Exercise instructions
Go to the line in the entries below that holds "[RuneSelf]: equal, or" and repeat exactly from there through the line that holds "String sep q).", inclusive.

(Saved data entries)
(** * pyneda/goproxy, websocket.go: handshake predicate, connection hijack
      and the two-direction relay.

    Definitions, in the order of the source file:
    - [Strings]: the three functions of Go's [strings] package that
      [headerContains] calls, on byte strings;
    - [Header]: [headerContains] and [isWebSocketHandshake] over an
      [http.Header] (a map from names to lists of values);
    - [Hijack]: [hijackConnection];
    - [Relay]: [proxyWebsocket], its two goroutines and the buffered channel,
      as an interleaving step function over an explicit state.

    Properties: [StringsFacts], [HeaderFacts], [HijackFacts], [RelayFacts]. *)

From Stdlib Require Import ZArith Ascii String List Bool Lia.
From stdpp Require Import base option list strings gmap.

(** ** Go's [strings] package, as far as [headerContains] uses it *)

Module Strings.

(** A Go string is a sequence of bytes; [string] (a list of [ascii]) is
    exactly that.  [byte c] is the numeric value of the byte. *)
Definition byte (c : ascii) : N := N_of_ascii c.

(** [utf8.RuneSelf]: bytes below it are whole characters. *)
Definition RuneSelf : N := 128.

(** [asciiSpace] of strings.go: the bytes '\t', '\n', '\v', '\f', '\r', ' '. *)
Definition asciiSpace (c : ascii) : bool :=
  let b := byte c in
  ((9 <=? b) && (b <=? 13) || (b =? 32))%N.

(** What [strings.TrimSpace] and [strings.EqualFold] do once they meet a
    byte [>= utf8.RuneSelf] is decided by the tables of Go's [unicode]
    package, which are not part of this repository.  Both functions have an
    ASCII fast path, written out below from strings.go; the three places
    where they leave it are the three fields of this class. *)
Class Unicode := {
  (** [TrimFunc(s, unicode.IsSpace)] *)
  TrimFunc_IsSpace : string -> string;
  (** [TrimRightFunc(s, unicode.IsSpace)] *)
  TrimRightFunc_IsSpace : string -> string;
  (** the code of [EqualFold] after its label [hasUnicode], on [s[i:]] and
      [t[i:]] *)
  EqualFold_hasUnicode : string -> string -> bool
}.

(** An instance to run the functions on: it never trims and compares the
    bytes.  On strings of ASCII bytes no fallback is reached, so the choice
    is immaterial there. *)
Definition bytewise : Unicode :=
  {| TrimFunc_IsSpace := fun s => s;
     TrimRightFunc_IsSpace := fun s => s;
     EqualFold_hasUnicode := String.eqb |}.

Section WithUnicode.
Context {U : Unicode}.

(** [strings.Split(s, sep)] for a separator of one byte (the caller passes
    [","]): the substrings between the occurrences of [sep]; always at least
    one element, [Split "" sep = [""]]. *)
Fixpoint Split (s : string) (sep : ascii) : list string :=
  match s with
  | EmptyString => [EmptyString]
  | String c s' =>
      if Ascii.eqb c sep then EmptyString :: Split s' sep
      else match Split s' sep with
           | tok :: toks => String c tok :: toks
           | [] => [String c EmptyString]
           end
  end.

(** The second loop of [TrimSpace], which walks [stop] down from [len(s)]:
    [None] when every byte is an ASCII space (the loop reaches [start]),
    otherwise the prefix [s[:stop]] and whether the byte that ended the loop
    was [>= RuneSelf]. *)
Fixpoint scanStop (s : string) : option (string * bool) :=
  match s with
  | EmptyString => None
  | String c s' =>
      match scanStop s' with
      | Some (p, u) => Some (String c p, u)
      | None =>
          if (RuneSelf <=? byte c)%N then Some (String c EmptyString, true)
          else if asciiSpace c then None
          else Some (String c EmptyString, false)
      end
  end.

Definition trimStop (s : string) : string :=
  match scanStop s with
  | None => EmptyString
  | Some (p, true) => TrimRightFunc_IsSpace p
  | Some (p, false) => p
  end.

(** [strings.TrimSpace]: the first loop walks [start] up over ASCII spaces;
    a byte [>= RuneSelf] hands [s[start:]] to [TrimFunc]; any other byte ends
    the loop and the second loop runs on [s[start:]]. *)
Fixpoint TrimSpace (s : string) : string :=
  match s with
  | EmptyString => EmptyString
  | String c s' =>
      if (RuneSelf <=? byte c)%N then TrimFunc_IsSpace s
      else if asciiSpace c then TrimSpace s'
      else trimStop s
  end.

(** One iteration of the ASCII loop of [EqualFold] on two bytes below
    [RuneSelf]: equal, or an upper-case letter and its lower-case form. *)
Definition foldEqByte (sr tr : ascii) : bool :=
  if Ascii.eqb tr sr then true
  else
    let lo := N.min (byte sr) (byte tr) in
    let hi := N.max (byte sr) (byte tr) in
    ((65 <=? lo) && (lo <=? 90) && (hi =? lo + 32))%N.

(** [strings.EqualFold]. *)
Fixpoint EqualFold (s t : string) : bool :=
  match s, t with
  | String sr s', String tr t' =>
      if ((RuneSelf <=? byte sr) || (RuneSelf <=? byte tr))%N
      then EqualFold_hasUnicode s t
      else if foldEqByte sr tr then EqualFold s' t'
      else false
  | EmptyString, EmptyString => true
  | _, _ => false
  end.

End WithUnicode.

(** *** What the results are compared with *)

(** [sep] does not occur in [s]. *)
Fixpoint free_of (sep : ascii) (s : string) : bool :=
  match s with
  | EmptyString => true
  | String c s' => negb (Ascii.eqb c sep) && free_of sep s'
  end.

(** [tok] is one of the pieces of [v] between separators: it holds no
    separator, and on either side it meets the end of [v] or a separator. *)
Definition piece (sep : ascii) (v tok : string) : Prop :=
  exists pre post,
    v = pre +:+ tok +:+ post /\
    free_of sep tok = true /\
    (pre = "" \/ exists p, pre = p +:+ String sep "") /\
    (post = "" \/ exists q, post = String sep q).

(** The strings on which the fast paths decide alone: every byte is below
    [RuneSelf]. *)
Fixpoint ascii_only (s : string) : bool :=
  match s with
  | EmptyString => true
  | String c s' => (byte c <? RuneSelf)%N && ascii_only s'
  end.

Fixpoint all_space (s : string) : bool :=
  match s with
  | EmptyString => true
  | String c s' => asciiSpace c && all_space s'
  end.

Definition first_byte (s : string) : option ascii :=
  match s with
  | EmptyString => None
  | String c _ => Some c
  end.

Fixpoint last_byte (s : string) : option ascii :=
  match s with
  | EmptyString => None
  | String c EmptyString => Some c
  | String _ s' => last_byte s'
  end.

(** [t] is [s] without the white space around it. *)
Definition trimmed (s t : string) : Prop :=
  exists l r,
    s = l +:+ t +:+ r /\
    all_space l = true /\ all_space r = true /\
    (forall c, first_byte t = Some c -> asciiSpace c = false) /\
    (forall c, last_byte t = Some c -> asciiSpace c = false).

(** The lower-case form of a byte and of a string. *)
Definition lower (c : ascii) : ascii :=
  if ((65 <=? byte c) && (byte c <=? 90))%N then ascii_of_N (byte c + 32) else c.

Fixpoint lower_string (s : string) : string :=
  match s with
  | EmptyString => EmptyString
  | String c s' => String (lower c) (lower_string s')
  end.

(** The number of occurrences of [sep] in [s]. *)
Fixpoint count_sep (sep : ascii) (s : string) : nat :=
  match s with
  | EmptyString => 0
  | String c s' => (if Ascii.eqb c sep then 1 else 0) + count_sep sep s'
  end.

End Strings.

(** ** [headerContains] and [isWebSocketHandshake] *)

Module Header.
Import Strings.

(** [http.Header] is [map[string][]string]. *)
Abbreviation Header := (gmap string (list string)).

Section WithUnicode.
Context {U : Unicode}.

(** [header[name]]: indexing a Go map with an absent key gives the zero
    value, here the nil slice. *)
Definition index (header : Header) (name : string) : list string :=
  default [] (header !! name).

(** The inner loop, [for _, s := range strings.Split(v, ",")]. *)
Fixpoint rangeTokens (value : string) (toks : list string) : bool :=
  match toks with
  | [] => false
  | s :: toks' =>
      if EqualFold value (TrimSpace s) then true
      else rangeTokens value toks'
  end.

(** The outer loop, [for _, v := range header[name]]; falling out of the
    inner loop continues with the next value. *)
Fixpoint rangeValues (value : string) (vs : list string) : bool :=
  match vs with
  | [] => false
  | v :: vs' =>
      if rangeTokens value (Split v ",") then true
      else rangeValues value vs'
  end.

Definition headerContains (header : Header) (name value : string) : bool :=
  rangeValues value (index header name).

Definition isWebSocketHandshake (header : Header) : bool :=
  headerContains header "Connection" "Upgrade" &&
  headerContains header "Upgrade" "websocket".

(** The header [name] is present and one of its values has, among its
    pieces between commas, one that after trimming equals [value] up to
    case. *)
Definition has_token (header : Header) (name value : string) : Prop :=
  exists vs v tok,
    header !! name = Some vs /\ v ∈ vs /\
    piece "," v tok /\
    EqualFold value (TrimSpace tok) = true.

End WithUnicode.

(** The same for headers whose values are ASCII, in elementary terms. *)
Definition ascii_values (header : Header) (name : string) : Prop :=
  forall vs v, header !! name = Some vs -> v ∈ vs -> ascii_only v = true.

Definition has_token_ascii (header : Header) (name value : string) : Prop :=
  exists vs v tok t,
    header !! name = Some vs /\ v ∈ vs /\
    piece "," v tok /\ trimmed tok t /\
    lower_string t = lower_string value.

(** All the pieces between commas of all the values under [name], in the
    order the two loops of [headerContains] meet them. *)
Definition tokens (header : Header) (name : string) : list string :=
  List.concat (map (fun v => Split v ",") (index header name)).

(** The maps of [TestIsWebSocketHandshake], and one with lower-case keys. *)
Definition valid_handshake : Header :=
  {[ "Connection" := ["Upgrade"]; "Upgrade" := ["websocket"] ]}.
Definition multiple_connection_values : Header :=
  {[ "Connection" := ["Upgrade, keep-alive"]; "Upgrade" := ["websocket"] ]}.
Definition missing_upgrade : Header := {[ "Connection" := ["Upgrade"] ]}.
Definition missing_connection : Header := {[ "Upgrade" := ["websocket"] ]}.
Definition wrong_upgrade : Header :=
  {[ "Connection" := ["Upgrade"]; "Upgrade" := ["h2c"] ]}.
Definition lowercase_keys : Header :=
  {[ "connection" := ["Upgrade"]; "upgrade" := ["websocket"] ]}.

Worked solution
    [RuneSelf]: equal, or an upper-case letter and its lower-case form. *)
Definition foldEqByte (sr tr : ascii) : bool :=
  if Ascii.eqb tr sr then true
  else
    let lo := N.min (byte sr) (byte tr) in
    let hi := N.max (byte sr) (byte tr) in
    ((65 <=? lo) && (lo <=? 90) && (hi =? lo + 32))%N.

(** [strings.EqualFold]. *)
Fixpoint EqualFold (s t : string) : bool :=
  match s, t with
  | String sr s', String tr t' =>
      if ((RuneSelf <=? byte sr) || (RuneSelf <=? byte tr))%N
      then EqualFold_hasUnicode s t
      else if foldEqByte sr tr then EqualFold s' t'
      else false
  | EmptyString, EmptyString => true
  | _, _ => false
  end.

End WithUnicode.

(** *** What the results are compared with *)

(** [sep] does not occur in [s]. *)
Fixpoint free_of (sep : ascii) (s : string) : bool :=
  match s with
  | EmptyString => true
  | String c s' => negb (Ascii.eqb c sep) && free_of sep s'
  end.

(** [tok] is one of the pieces of [v] between separators: it holds no
    separator, and on either side it meets the end of [v] or a separator. *)
Definition piece (sep : ascii) (v tok : string) : Prop :=
  exists pre post,
    v = pre +:+ tok +:+ post /\
    free_of sep tok = true /\
    (pre = "" \/ exists p, pre = p +:+ String sep "") /\
    (post = "" \/ exists q, post = String sep q).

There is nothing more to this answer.